EMINENT DOMAIN - CALIFORNIA

Sheetz v. County of El Dorado

Court of Appeal, Third District, California - October 19, 2022 - Cal.Rptr.3d - 2022 WL 10993726

Landowner filed petition for writ of mandate and complaint for declaratory and injunctive relief to challenge $23,420 traffic impact mitigation fee imposed by county as a condition of issuing him a building permit for the construction of a single-family residence on his property.

The Superior Court sustained county’s demurrer in part and denied the petition for writ of mandate, and landowner appealed.

The Court of Appeal held that:

The requirements of Nollan v. California Coastal Comm’n, 483 U.S. 825, and Dolan v. City of Tigard, 512 U.S. 374, do not extend to development fees that are generally applicable to a broad class of property owners through legislative action; legislatively prescribed monetary fees, as distinguished from a monetary condition imposed on an individual permit application on an ad hoc basis that are imposed as a condition of development are not subject to the Nollan/Dolan test for an unconstitutional monetary exaction.

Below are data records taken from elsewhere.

Definition store (key : GatewayIdempotencyKey) (result : LlmGenerationSuccess) (en : surroundings)
    (s : cache_state) : outcome IdempotencyError unit * cache_state :=
  let s := if (cc_maxEntries c <=? Z.of_nat (length (cs_memory s))) && negb (map_has (gk_hmac key) (cs_memory s))
           then evictOldest s else s in
  let e := {| me_key := key; me_result := sanitiseResultForStorage result; me_storedAtMs := en_now en |} in
  persistDiskEntry e en (count stores (with_memory (map_set (gk_hmac key) e (cs_memory s)) s)).

(** The calls of a job, and the restarts of its worker. *)
Inductive cache_call : Type :=
| call_lookup (i : GatewayIdempotencyInputs) (en : surroundings)
| call_store (key : GatewayIdempotencyKey) (result : LlmGenerationSuccess) (en : surroundings)
| call_restart.

Definition perform_call (call : cache_call) (s : cache_state) : cache_state :=
  match call with
  | call_lookup i en => (lookup i en s).2
  | call_store key result en => (store key result en s).2
  | call_restart => new_process (cs_disk s)
  end.

Definition run_calls (calls : list cache_call) (s : cache_state) : cache_state :=
  foldl (λ s call, perform_call call s) s calls.
End cache.

(** ** Digests *)

Lemma hmacMatches_refl h : hmacMatches h h = Ok true.
Proof.
  unfold hmacMatches, timingSafeEqual. rewrite !Nat.eqb_refl. simpl. by rewrite bool_decide_eq_true_2.
Qed.

Lemma computeKey_isHex64 `{Hmac} p answer i key : computeKey p answer i = Ok key → isHex64 (gk_hmac key) = true.
Proof.
  unfold computeKey, computeGatewayIdempotencyHmac. rewrite outcome_then_Ok, outcome_bind_Ok.
  intros (_ & h & Hh & [= <-]). apply outcome_bind_Ok in Hh as (secret & _ & Hh).
  apply outcome_then_Ok in Hh as (_ & [= <-]). apply createHmac_isHex64.
Qed.

Definition cache_path (hmac : string) : string := hmac +:+ ".json".

Lemma resolveCachePath_Ok h path : resolveCachePath h = Ok path ↔ path = cache_path h ∧ isHex64 h = true.
Proof. unfold resolveCachePath. destruct (isHex64 h); simpl; naive_solver. Qed.

Lemma cache_path_inj h1 h2 : cache_path h1 = cache_path h2 → h1 = h2.
Proof. apply string_app_inj_r. Qed.

(** ** Files are read back *)

(** What a file keeps: the content in canonical order, and finite counts. *)
Definition disk_tokens (n : option jsnum) : option jsnum :=
  match n with Some (Fin q) => Some (Fin q) | _ => None end.

Definition disk_result (r : LlmGenerationSuccess) : LlmGenerationSuccess :=
  {| ls_content := canonicalJson <$> ls_content r; ls_rawTextContent := None; ls_constrainedDecoding := None;
     ls_finishReason := ls_finishReason r;
     ls_usage := {| tu_inputTokens := disk_tokens (tu_inputTokens (ls_usage r));
                    tu_outputTokens := disk_tokens (tu_outputTokens (ls_usage r)) |};
     ls_modelDeployment := ls_modelDeployment r; ls_modelRevision := ls_modelRevision r;
     ls_gatewayRelease := ls_gatewayRelease r; ls_attempt := ls_attempt r |}.

Definition disk_view (e : MemoryEntry) : MemoryEntry :=
  {| me_key := me_key e; me_result := disk_result (me_result e); me_storedAtMs := me_storedAtMs e |}.

Lemma canonical_string s : canonicalJson (JString s) = JString s.
Proof. done. Qed.

(** Reads the properties of the canonical text of one literal. *)
Ltac read_literal :=
  match goal with |- context [canonicalJson (JObject (Json.literal ?fs))] =>
    let v := fresh "v" in let Hv := fresh "Hv" in
    pose proof (λ k Hk, field_canonical k fs Hk) as Hv;
    generalize dependent (canonicalJson (JObject (Json.literal fs))); intros v Hv;
    rewrite !Hv by discriminate; clear v Hv; cbn -[canonicalJson isFinishReason Json.jint usage_json as_string];
    rewrite ?canonical_string; cbn -[canonicalJson isFinishReason Json.jint usage_json]
  end.

Lemma parseKey_canonical k : parseKey (canonicalJson (key_json k)) = Some k.
Proof.
  unfold parseKey, key_json, req. read_literal.
  change (canonicalJson (Json.jint (gk_attempt k))) with (Json.jint (gk_attempt k)).
  rewrite as_integer_jint. by destruct k.
Qed.

Lemma read_tokens k fields n :
  k ≠ PROTO → Json.literal_get k fields = json_number <$> n →
  field k (canonicalJson (JObject (Json.literal fields))) ≫= as_number = disk_tokens n.
Proof.
  intros Hk E. rewrite field_canonical, E by done. by destruct n as [[]|].
Qed.

Lemma parseSuccess_canonical r :
  parseSuccess (canonicalJson (success_json r)) =
  if isFinishReason (ls_finishReason r) then Some (disk_result r) else None.
Proof.
  unfold parseSuccess, success_json, req. read_literal.
  change (canonicalJson (Json.jint (ls_attempt r))) with (Json.jint (ls_attempt r)).
  change (is_object (canonicalJson (usage_json (ls_usage r)))) with (Some (canonicalJson (usage_json (ls_usage r)))).
  rewrite as_integer_jint. cbn -[canonicalJson isFinishReason usage_json].
  destruct (isFinishReason (ls_finishReason r)); [|done]. cbn -[canonicalJson usage_json].
  unfold usage_json, disk_result.
  rewrite (read_tokens "inputTokens" _ (tu_inputTokens (ls_usage r))) by
    (try done; by destruct (tu_inputTokens (ls_usage r))).
  rewrite (read_tokens "outputTokens" _ (tu_outputTokens (ls_usage r))) by
    (try done; by destruct (tu_outputTokens (ls_usage r))).
  by destruct (ls_content r).
Qed.

(** What the cache writes it reads back under the same digest. *)
Lemma parse_serialise e key :
  gk_hmac (me_key e) = gk_hmac key →
  parseDiskEntry (Some (serialiseDiskEntry e)) key =
  Ok (if isFinishReason (ls_finishReason (me_result e)) then Some (disk_view e) else None).
Proof.
  intros Hh. unfold parseDiskEntry, serialiseDiskEntry, req. cbn [mbind option_bind].
  pose proof (λ k Hk, field_canonical k (envelope_fields e) Hk) as Hv.
  generalize dependent (canonicalJson (JObject (Json.literal (envelope_fields e)))). intros v Hv.
  rewrite !Hv by discriminate.
  cbn -[canonicalJson isFinishReason key_json success_json parseKey parseSuccess hmacMatches field].
  rewrite parseKey_canonical, canonical_string.
  change (canonicalJson (JNumber (me_storedAtMs e))) with (JNumber (me_storedAtMs e)).
  rewrite bool_decide_eq_true_2 by done. cbn -[canonicalJson isFinishReason success_json parseSuccess hmacMatches field].
  rewrite Hh, hmacMatches_refl, Hv by discriminate.
  cbn -[canonicalJson isFinishReason success_json parseSuccess].
  rewrite parseSuccess_canonical. by destruct (isFinishReason _).
Qed.

(** ** What the operations change *)

Section effects.
Context `{Hmac} (c : cache_config).

(** An entry the file of its digest holds. *)
Definition on_disk (disk : cache_disk) (h : string) (e : MemoryEntry) : Prop :=
  ∃ key raw, gk_hmac key = h ∧ isHex64 h = true ∧ disk !! cache_path h = Some raw ∧
             parseDiskEntry raw key = Ok (Some e).

Lemma tryDiskRead_state key en s :
  let s' := (tryDiskRead c key en s).2 in cs_memory s' = cs_memory s ∧ cs_disk s' = cs_disk s.
Proof.
  unfold tryDiskRead. destruct (negb (cc_hasDisk c)); [done|].
  destruct (resolveCachePath _) as [path|]; [|done].
  destruct (if en_readable en then _ else _) as [raw|]; [|done].
  by destruct (parseDiskEntry raw key) as [[e|]|].
Qed.

Lemma tryDiskRead_Some key en s e :
  (tryDiskRead c key en s).1 = Ok (Some e) → on_disk (cs_disk s) (gk_hmac key) e.
Proof.
  unfold tryDiskRead. destruct (negb (cc_hasDisk c)); [done|].
  destruct (resolveCachePath _) as [path|] eqn:Ep; [|done]. apply resolveCachePath_Ok in Ep as [-> Hh].
  destruct (en_readable en); [|done].
  destruct (cs_disk s !! _) as [raw|] eqn:Er; [|done].
  destruct (parseDiskEntry raw key) as [[e'|]|] eqn:Ee; [|done|done].
  intros [= <-]. by exists key, raw.
Qed.

Lemma lookup_disk_effect key en s :
  let s' := (lookup_disk c key en s).2 in
  cs_disk s' = cs_disk s ∧
  ∀ h e, map_get h (cs_memory s') = Some e → map_get h (cs_memory s) = Some e ∨ on_disk (cs_disk s) h e.
Proof.
  unfold lookup_disk. pose proof (tryDiskRead_state key en s) as [Hm Hd].
  pose proof (tryDiskRead_Some key en s) as Hs.
  destruct (tryDiskRead c key en s) as [[[e|]|err] s1]; simpl in *; rewrite ?Hm, ?Hd; auto.
  destruct (answer_from c e key (en_now en)) as [[[]|]|]; simpl; rewrite ?Hm, ?Hd; auto.
  split; [done|]. intros h e'. rewrite map_get_set. case_bool_decide as Hh; [|auto].
  intros [= <-]. right. rewrite Hh. by apply Hs.
Qed.

Lemma lookup_effect i en s :
  let s' := (lookup c i en s).2 in
  cs_disk s' = cs_disk s ∧
  ∀ h e, map_get h (cs_memory s') = Some e → map_get h (cs_memory s) = Some e ∨ on_disk (cs_disk s) h e.
Proof.
  unfold lookup. destruct (computeKey _ _ _) as [key|]; [|auto].
  destruct (map_get (gk_hmac key) (cs_memory s)) as [e|]; [|apply lookup_disk_effect].
  destruct (answer_from c e key (en_now en)) as [[[]|]|]; [auto|apply lookup_disk_effect| |auto].
  pose proof (lookup_disk_effect key en
    (count ttlExpirations (with_memory (map_delete (gk_hmac key) (cs_memory s)) s))) as [Hd Hm].
  split; [exact Hd|]. intros h e' He. apply Hm in He as [He|He]; [|by right]. left.
  simpl in He. rewrite map_get_delete in He. by case_bool_decide.
Qed.

Definition admitted_entry (key : GatewayIdempotencyKey) (result : LlmGenerationSuccess) (en : surroundings) : MemoryEntry :=
  {| me_key := key; me_result := sanitiseResultForStorage result; me_storedAtMs := en_now en |}.

Lemma evictOldest_get h e s : map_get h (cs_memory (evictOldest s)) = Some e → map_get h (cs_memory s) = Some e.
Proof.
  unfold evictOldest. destruct (cs_memory s) as [|[k e0] m] eqn:E; [by rewrite E|].
  change (map_get h (map_delete k ((k, e0) :: m)) = Some e → map_get h ((k, e0) :: m) = Some e).
  rewrite map_get_delete. by case_bool_decide.
Qed.

Lemma evictOldest_disk s : cs_disk (evictOldest s) = cs_disk s.
Proof. unfold evictOldest. by destruct (cs_memory s) as [|[]]. Qed.

Lemma persistDiskEntry_effect e en s :
  let s' := (persistDiskEntry c e en s).2 in
  cs_memory s' = cs_memory s ∧
  cs_disk s' = if cc_hasDisk c && isHex64 (gk_hmac (me_key e)) && en_writable en
               then <[cache_path (gk_hmac (me_key e)) := Some (serialiseDiskEntry e)]> (cs_disk s)
               else cs_disk s.
Proof.
  unfold persistDiskEntry, resolveCachePath. destruct (cc_hasDisk c); [|done].
  destruct (isHex64 (gk_hmac (me_key e))); simpl; [|done]. by destruct (en_writable en).
Qed.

Traffic impact mitigation fee $23,420 which county imposed on landowner as a condition of issuing a building permit for the construction of a single-family residence on his property was not subject to the heightened scrutiny of the Nollan/Dolan test for assessing takings claims in the context of land-use exactions; fee was not an “ad hoc exaction” imposed on a property owner on an individual and discretionary basis, but was a development impact fee imposed pursuant to a legislatively authorized fee program that generally applied to all new development projects within the county, and fee was calculated using a formula that considered various factors.

Landowner could not maintain claim for declaratory relief that county’s policy of requiring new development to pay the full cost of constructing new roads and widening of existing roads without regard to the cost specifically attributable to the particular project on which the fee is imposed resulted in an unlawful exaction of $23,420, which was required as condition for landowner to obtain permit to construct single-family residence, as landowner’s sole remedy was administrative mandamus, not declaratory relief.

Traffic impact mitigation fee of $23,420, which county imposed as a condition for issuing a building permit for the construction of a single-family residence, was reasonably related to the burden imposed by the development, and thus was valid under the Mitigation Fee Act, where county considered the information contained in a technical report prepared by the Department of Transportation (DOT) and studies analyzing the impacts of contemplated future development on existing public roadways and the need for new and improved roads as a result of new development, and amended fee rates were adopted after DOT prepared a detailed memorandum explaining the purpose of the fee, the use to which the fee was to be put, and the methodology used to calculate the fee rate for each type of new development.